#### About this task
Starting at the top of the records, output every line through the one that contains "Lemma bit_insert bits", keeping each exactly as it appears.
*** Data under study ***
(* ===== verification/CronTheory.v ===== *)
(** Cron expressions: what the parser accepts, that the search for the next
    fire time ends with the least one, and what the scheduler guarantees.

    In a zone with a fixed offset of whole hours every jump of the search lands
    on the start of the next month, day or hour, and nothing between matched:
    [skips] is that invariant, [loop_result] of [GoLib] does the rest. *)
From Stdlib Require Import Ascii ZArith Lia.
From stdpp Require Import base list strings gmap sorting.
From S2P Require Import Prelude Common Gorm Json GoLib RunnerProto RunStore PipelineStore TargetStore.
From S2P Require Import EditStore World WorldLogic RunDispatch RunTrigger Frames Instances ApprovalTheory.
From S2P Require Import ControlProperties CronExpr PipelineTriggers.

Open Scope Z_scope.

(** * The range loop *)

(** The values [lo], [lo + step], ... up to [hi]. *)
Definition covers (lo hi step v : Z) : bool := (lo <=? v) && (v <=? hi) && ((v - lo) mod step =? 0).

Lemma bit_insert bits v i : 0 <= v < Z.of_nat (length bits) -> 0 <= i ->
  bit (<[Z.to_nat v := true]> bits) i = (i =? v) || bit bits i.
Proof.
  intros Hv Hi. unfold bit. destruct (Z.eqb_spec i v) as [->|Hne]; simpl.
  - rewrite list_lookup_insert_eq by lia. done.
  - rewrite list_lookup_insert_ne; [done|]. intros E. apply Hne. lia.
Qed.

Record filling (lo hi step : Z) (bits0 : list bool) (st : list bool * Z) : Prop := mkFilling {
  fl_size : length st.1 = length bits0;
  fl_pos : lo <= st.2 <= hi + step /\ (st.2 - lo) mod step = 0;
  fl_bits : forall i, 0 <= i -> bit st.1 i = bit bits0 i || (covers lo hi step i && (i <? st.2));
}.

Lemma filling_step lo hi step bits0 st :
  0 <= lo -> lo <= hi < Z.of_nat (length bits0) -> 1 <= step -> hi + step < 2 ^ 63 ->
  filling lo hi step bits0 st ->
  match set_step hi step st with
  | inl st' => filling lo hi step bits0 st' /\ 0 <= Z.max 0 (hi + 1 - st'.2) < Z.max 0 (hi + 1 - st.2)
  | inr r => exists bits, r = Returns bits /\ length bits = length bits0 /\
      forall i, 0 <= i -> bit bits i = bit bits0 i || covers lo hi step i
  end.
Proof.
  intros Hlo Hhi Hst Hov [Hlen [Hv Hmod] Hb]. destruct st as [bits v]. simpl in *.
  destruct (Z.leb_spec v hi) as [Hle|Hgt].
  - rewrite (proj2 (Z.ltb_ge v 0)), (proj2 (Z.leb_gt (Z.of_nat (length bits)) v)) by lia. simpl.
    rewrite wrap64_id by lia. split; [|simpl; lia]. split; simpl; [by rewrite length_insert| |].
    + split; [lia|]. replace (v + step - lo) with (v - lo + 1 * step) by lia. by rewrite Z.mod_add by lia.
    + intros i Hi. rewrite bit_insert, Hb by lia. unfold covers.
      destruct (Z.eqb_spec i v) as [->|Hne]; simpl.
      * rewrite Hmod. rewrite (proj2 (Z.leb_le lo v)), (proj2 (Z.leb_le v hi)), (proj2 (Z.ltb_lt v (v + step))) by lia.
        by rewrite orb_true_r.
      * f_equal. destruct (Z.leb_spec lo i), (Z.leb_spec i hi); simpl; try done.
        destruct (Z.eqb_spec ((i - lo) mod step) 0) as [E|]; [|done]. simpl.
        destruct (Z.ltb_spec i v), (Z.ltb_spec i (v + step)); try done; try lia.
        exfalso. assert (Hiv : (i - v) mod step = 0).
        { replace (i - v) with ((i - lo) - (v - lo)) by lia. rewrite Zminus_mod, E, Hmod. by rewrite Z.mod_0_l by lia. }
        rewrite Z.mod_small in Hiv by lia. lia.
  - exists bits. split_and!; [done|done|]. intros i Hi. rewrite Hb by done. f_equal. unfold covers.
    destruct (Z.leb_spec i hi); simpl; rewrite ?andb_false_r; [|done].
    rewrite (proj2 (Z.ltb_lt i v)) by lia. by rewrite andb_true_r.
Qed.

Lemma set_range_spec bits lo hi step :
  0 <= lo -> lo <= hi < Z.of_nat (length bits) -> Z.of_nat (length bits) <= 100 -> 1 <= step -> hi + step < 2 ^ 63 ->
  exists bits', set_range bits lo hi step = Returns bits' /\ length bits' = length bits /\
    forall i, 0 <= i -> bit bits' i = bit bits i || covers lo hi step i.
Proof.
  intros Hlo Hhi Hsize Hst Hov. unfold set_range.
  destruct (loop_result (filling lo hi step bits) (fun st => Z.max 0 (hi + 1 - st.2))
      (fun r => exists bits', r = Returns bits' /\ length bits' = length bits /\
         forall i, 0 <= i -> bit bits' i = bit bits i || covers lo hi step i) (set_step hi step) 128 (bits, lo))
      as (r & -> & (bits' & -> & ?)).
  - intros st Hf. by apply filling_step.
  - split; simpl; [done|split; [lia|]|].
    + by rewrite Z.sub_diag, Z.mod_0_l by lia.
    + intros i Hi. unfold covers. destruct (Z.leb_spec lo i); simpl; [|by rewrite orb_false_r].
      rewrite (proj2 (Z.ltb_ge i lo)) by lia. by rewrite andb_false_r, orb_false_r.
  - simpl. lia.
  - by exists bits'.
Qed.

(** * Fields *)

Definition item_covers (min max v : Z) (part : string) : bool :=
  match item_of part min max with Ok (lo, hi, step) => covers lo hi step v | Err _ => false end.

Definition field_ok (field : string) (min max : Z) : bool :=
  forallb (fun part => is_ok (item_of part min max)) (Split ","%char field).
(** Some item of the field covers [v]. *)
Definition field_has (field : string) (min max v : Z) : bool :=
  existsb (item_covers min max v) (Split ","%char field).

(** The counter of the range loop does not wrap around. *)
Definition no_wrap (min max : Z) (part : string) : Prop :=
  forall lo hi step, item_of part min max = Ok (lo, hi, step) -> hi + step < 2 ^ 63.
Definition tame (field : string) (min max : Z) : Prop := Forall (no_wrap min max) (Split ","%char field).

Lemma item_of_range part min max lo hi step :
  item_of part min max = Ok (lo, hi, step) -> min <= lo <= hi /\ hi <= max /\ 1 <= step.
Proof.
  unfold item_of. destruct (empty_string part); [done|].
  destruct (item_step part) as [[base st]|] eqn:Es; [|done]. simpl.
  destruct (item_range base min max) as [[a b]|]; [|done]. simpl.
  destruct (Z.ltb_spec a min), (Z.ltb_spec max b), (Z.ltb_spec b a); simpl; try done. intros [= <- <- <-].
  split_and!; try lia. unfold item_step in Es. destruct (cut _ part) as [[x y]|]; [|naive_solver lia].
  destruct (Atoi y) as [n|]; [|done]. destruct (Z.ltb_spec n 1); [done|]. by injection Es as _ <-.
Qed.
*** End of Data under study ***
#### Answer section
(* ===== verification/CronTheory.v ===== *)
(** Cron expressions: what the parser accepts, that the search for the next
    fire time ends with the least one, and what the scheduler guarantees.

    In a zone with a fixed offset of whole hours every jump of the search lands
    on the start of the next month, day or hour, and nothing between matched:
    [skips] is that invariant, [loop_result] of [GoLib] does the rest. *)
From Stdlib Require Import Ascii ZArith Lia.
From stdpp Require Import base list strings gmap sorting.
From S2P Require Import Prelude Common Gorm Json GoLib RunnerProto RunStore PipelineStore TargetStore.
From S2P Require Import EditStore World WorldLogic RunDispatch RunTrigger Frames Instances ApprovalTheory.
From S2P Require Import ControlProperties CronExpr PipelineTriggers.

Open Scope Z_scope.

(** * The range loop *)

(** The values [lo], [lo + step], ... up to [hi]. *)
Definition covers (lo hi step v : Z) : bool := (lo <=? v) && (v <=? hi) && ((v - lo) mod step =? 0).

Lemma bit_insert bits v i : 0 <= v < Z.of_nat (length bits) -> 0 <= i ->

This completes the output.